Deux CD au lieu de trois mais un artwork plutôt joli et abstrait avec un livret vraiment particulier constitué de citations de philosophes, essayistes...On sent l'attrait des concepteurs pour le message. Non content de vouloir faire passer leur idée de la musique, ils cherchent à faire découvrir leur mode de pensée. Deux CD donc, avec plusieurs têtes alléchantes:
The Ocean, Time to burn,
God is an astronaut, Kehlvin, Jucifer,
Mumakil et j'en passe. La première chose qui déçoit est justement cette absence de ténors même si cela reste encore une fois subjectif. Certains préféreront peut être en effet entendre
Amenra,
Dirge,
Pelican,
Rosetta ou encore
Celeste qui étaient présents sur la première compilation. Là où ce deuxième volet fait aussi très fort c'est dans la découverte. Car en deux CD, tout le monde trouvera forcément de la nouveauté et de la surprise, maître mot de Falling
Down.
Les groupes intéressants sont légion sur ce volet. Gnaw their tongues par exemple, et son titre très
Blut aus Nord période MoRT, Kalvria et son ambient nuancé et subtil, le side-project de
Amenra: Kingdom, Omega Massif, très lourd, très
Neurosis dans l'esprit, Ufommamut et leur Doom martien et j'en passe et des meilleurs.
Curieusement, là où le premier volet faisait l'éloge du Post à fond les ballons, le volume II cherche autre chose. Ainsi, au lieu de démarrer par un morceau puissant comme
Kylesa, Across Tundras ouvre le bal avec une sorte d'americana Rock que ne renierait pas Earth. De même, White hills flirte avec le bon Rock'n'roll des familles, bien garage et plus proche des 60's-70's que du XXIème siècle. Autant dire que le charme, que l'on aurait pu croire inopérant après un premier volume qui semblait avoir tout donné, opére à nouveau tant cette compilation regorge de trouvailles. Le volet I jouissait d'une cohérence et d'une homogénéité à toute épreuve, ce deuxième nous sert différents horizons sous nos yeux contemplatifs de réalités alternatives.

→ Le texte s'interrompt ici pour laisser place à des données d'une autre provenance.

Definition hasRemoteUiPayload (p : payload) : bool :=
  match p with
  | P_data (JArr _) _ _ => false
  | P_data v hidden _ =>
      let keys := match v with JObj l => map fst l | _ => [] end ++ hidden in
      existsb (fun k => bool_decide (to_lower k ∈ UI_KEYS)) keys
  | _ => false
  end.

Definition hasUnboundedStream (p : payload) : bool := match p with P_data _ _ b => b | _ => false end.

Definition ends_with_star (s : string) : bool := String.eqb (String.substring (String.length s - 2) 2 s) "/*".

Definition matchesMime (contentType : string) (formats : list string) : bool :=
  bool_decide (formats = []) ||
  let normalized := to_lower (trim (before_semicolon contentType)) in
  existsb (fun format =>
    let candidate := to_lower format in
    String.eqb candidate normalized || String.eqb candidate "*" ||
    ends_with_star candidate && String.prefix (String.substring 0 (String.length candidate - 1) candidate) normalized)
    formats.

Definition inputSchemaForEndpoint (e : endpoint) : list string * list string :=
  let fields := if negb (bool_decide (input_formats e = [])) then input_formats e
                else if negb (bool_decide (supported_modalities e = [])) then supported_modalities e else ["text/plain"] in
  (take 64 fields, take 16 (input_formats e)).

(** The code names the error classes with [toLowerCase]. *)
Definition classification_name (c : classification) : string :=
  match c with
  | CL_NONE => "none" | PROMPT_INJECTION => "prompt_injection" | SCRIPT => "script" | UNSAFE_HTML => "unsafe_html"
  | SECRET_PATTERN => "secret_pattern" | MIME_MISMATCH => "mime_mismatch" | OVERSIZED => "oversized"
  end.

(** ** The service *)

Section service.
Context {zod : Zod} (opts : options).

Definition safeId (name : string) : method mediation med_error string := fun s =>
  let n := counter s + 1 in
  (set_counter n s, Ok (match mo_id opts with Some f => f name n | None => name +:+ ":" +:+ pretty n end)).

Definition recordEvent (ty : event_type) (id : string) (rq : option string) (now : date)
  : method mediation med_error unit :=
  let! t := jlift (med_now now) in
  let! s := jread in
  jwrite (set_events (eventLog s ++ [MedEvent ty id rq t]) s).

Definition registerAdapter (a : adapter) : method mediation med_error unit :=
  jlift (require (negb (str_eqb (trim (ad_id a)) "") && ad_can_send a) (Med TRANSPORT_UNAVAILABLE)) ;!
  let! s := jread in
  jwrite (set_adapters (jset (ad_id a) a (adapters s)) s).

(** The constructor, on the registry it shares or creates. *)
Definition new_mediation (g : registry) (ads : list adapter) : mediation * result med_error unit :=
  let s0 := Mediation g [] [] [] [] [] [] [] [] [] [] 0 [] [] 0 in
  if str_eqb (trim (mo_agent opts)) "" then (s0, Err (Med UNAUTHORIZED)) else jforeach registerAdapter ads s0.

(** A call of the registry the service holds. *)
Definition on_registry {A} (m : method registry registry_error A) : method mediation med_error A :=
  jzoom md_registry set_registry MedRegistry m.
(** What the validator accepts. *)
Record accepted (e : endpoint) (r : response) (raw : string) : Prop := Accepted {
  acc_size : num_lt (default DEFAULT_MAX_RESPONSE_BYTES (maxResponseBytes opts)) (response_size r (sanitize raw)) = false;
  acc_type : matchesMime (before_semicolon (to_lower (trim (rp_content_type r)))) (output_formats e) = true;
  acc_stream : hasUnboundedStream (rp_payload r) = false;
  acc_ui : hasRemoteUiPayload (rp_payload r) = false;
  acc_script : test SCRIPT_OR_HTML raw = false;
  acc_secret : test SECRET_VALUE (sanitize raw) = false;
  acc_injection : test PROMPT_INJECTION_TEXT (sanitize raw) = false;
}.

Lemma classify_valid e r raw :
  (classify opts e r (before_semicolon (to_lower (trim (rp_content_type r)))) raw (sanitize raw)
     (response_size r (sanitize raw))).2 = VALID <-> accepted e r raw.
Proof.
  unfold classify. split.
  - repeat case_match; try done. intros _. split; try done. by apply negb_false_iff.
  - intros [-> -> -> -> -> -> ->]. done.
Qed.
(** C23. What a discovery shows, when no endpoint of the request has a relevance
    that is NaN (one that does upsets the sort, see
    [nan_relevance_upsets_the_ranking]) and [localeCompare] is a total preorder
    on the identifiers. Every candidate is an endpoint of the request,
    in the newest of the revisions given for its reference, described by its own
    details and neither selected nor pinned; no reference is shown twice; the
    ranks count from one, in falling relevance; an endpoint that is not shown is
    left out only because the limit is reached, and is, to the four digits that are
    kept, no more relevant than any that is shown. The registry is untouched and the result is filed under its
    identifier. *)
Theorem discovery_ranks_the_newest (cl : CollationLaws col) q now s s' r :
  (forall raw, raw ∈ dq_endpoints q -> relevance_of q (trim (ed_ref raw)) <> NaN) ->
  discover q now s = (s', Ok r) ->
  let cs := candidates r in
  s' = set_results (jset (discovery_id r) r (results s)) s /\
  (dc_state r = DS_EMPTY <-> cs = []) /\
  Forall (fun c => newest q (cn_details c) /\ shows q (cn_details c) c) cs /\
  NoDup (map cn_ref cs) /\
  (forall i c, cs !! i = Some c -> rank c = Z.of_nat i + 1) /\
  StronglySorted (fun a b => num_le (relevance b) (relevance a) = true) cs /\
  (forall raw d, raw ∈ dq_endpoints q -> spatialEndpointDetailsSchema raw = Some d -> ed_ref d ∉ map cn_ref cs ->
     forall c, c ∈ cs -> length cs = slice_count (sv_max s) /\
       num_le (toFixed 4 (relevance_of q (ed_ref d))) (relevance c) = true).
Proof using laws.
  intros Hq H cs. apply discover_inv in H as (m & Hm & _ & Hst & Hs' & Hcs). fold cs in Hcs.
  pose proof (shown_view q m (sv_max s) Hm cs Hcs) as [Hview Hrank]. set (sh := shown q m (sv_max s)) in *.
  destruct (unique_facts q m Hm) as (_ & Hk & Hnew & Hall).
  assert (Hlen : length cs = length sh) by (symmetry; by eapply Forall2_length).
  assert (Hrefs : map cn_ref cs = map (fun e => ed_ref e.1) sh).
  { apply (map_forall2 _ _ _ _ _ Hview). by intros x y [_ [_ ->]]. }
  split_and!; [done| | | |done| |].
  - rewrite Hst. fold sh. rewrite <-Hlen. by destruct cs.
  - apply Forall_forall. intros c [i Hi]%list_elem_of_lookup. destruct (Forall2_lookup_r _ _ _ _ _ Hview Hi) as (e & He & (d & Hd & ->) & Hc).
    rewrite (shows_details _ _ _ Hc). split; [by apply (Hnew (ed_ref d)) | done].
  - rewrite Hrefs. by apply shown_distinct.
  - pose proof (shown_sorted cl q m Hm Hq) as Hs. rewrite <-(take_drop (slice_count (sv_max s)) (sort_by _ _)) in Hs.
    apply StronglySorted_app in Hs as (_ & Hs & _). apply (sorted_forall2 _ _ _ _ _ Hview Hs).
    pose proof (entries_counted q m Hm Hq) as Hc. rewrite Forall_forall in Hc.
    intros a a' b b' Ha%shown_entries Ha'%shown_entries [(d & _ & ->) Hb] [(d' & _ & ->) Hb'] Hbefore.
    rewrite (shows_relevance _ _ _ Hb), (shows_relevance _ _ _ Hb').
    apply (ranked_relevance (d, _) (d', _)); [by apply Hc..|done].
  - intros raw d Hraw Hd Hnot c [i Hi]%list_elem_of_lookup. rewrite Hrefs in Hnot. rewrite Hlen.
    destruct (Hall raw Hraw) as (x & d' & Hx & Hd'). assert (x = d) as -> by congruence.
    assert (Href : ed_ref d' = ed_ref d) by exact (Hk _ _ Hd').
    destruct (Forall2_lookup_r _ _ _ _ _ Hview Hi) as (e & He%list_elem_of_lookup_2 & (d0 & _ & ->) & Hc).
    rewrite (shows_relevance _ _ _ Hc), <-Href.
    apply (hidden_after cl q m (sv_max s) Hm Hq (d', relevance_of q (ed_ref d')) (d0, relevance_of q (ed_ref d0))); [| |done].
    + apply elem_entries; [done|]. exists d'. by rewrite Href.
    + intros Hin. apply Hnot. rewrite list_elem_of_fmap. by exists (d', relevance_of q (ed_ref d')).
Qed.
(* ===== verification/ChangeIntent.v ===== *)
(** * Change intents

    src/web/operator-dashboard/src/spatial/components/change-intent.ts: the
    boundary every change of an endpoint, bundle, provider, runtime or resource
    passes, with its properties. A value is a string, an integer, a boolean or
    null, kept as a [json] value. The calls of [applyCanonical] are recorded in
    [cs_calls], each with whether it returned. *)

From Stdlib Require Import Sorted.
From stdpp Require Import relations.
From S2P Require Import Prelude.
From S2P Require Import Json.
From S2P Require Import Contracts.
From S2P Require Import Numbers.
From S2P Require Import RemoteContracts.

#[local] Open Scope Z_scope.

(** ** Data *)

Inductive source : Type := S_FORM | S_VOICE | S_SPATIAL.
Inductive state : Type :=
| PROPOSED | CI_VALID | NEEDS_CLARIFICATION | CI_STALE | OCCUPIED | UNAUTHORIZED_FIELD | AGENT_OFFLINE | APPLIED | CI_REJECTED.
#[export] Instance state_eq_dec : EqDecision state.
Proof. solve_decision. Defined.
Inductive field_type : Type := FT_STRING | FT_INTEGER | FT_NUMBER | FT_BOOLEAN | FT_ENUM.
Inductive target_type : Type := T_ENDPOINT | T_BUNDLE | T_PROVIDER | T_RUNTIME | T_RESOURCE.

Definition target_name (t : target_type) : string :=
  match t with
  | T_ENDPOINT => "endpoint" | T_BUNDLE => "bundle" | T_PROVIDER => "provider" | T_RUNTIME => "runtime"
  | T_RESOURCE => "resource"
  end.

(** [ChangeIntentField], with the defaults [create] fills in. *)
Record field : Type := Field {
  cf_path : string;
  cf_type : field_type;
  editable : bool;
  required : bool;
  cf_unit : option string;
  cf_minimum : option jsnum;
  cf_maximum : option jsnum;
  allowed_values : list json;
}.

Record target : Type := Target {
  tg_type : target_type;
  tg_id : string;
  tg_revision : Z;
}.

(** An entry of the diff: path, from, to. *)
Record change : Type := Change { ch_path : string; ch_from : json; ch_to : json }.

(** [SpatialChangeIntent]. *)
Record intent : Type := Intent {
  intent_id : string;
  in_workspace : string;
  in_node : string;
  in_target : target;
  in_current : jsmap json;
  in_proposed : jsmap json;
  field_schema : list field;
  diff : list change;
  in_state : state;
  in_actor : string;
  in_key : string;
  in_revision : Z;
  in_source : source;
  in_session : option string;
  in_summary : option string;
  source_ref : option string;
  in_correlation : option string;
  captured_at : iso;
  in_created_at : iso;
  in_updated_at : iso;
}.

Au chapitre des déceptions, on regrettera principalement des groupes plus connus, qui figurent quasiment tous sur le CD2 d'ailleurs. Tesa fait du convenu, When Icarus falls aussi,
God is an astronaut, toujours magnifique, reste sommaire,
The Ocean nous sert des refrains au chant clair plutôt moyen et Impure Wilhelmina ne surprend guère. Reste que l'on ne regrette pas du tout
The Dillinger Escape Plan, tant le morceau de Kehlvin, reprise de Leonard Cohen, est magnifique ("Who by fire"). Time to burn joue du très bon également et
Mumakil reste lui-même avec son Grindcore bien agressif de derrière les fagots. Monachus encore, nous envoie du malsain bien Doom, Ocoai joue Heavy et efficace, Solaris, tout au long de ses 9 minutes, nous sert une sorte de
Cult of luna maîtrisé et un groupe comme U.S Christmas aurait pu tout envoyer ballader si le chant n'altérait pas le reste.
Falling
Down a réussi son pari. Non content de nous servir de la qualité et de la découverte par wagons entiers, le deuxième volet se permet de nous montrer une nouvelle facette de la scène underground et de nous surprendre à nouveau. Question de goût cependant, ce volume ne mettra d'accord que sur une chose: rien ne vaut de bonnes découvertes quel qu'en soit le prix. Encore une fois à posséder d'urgence.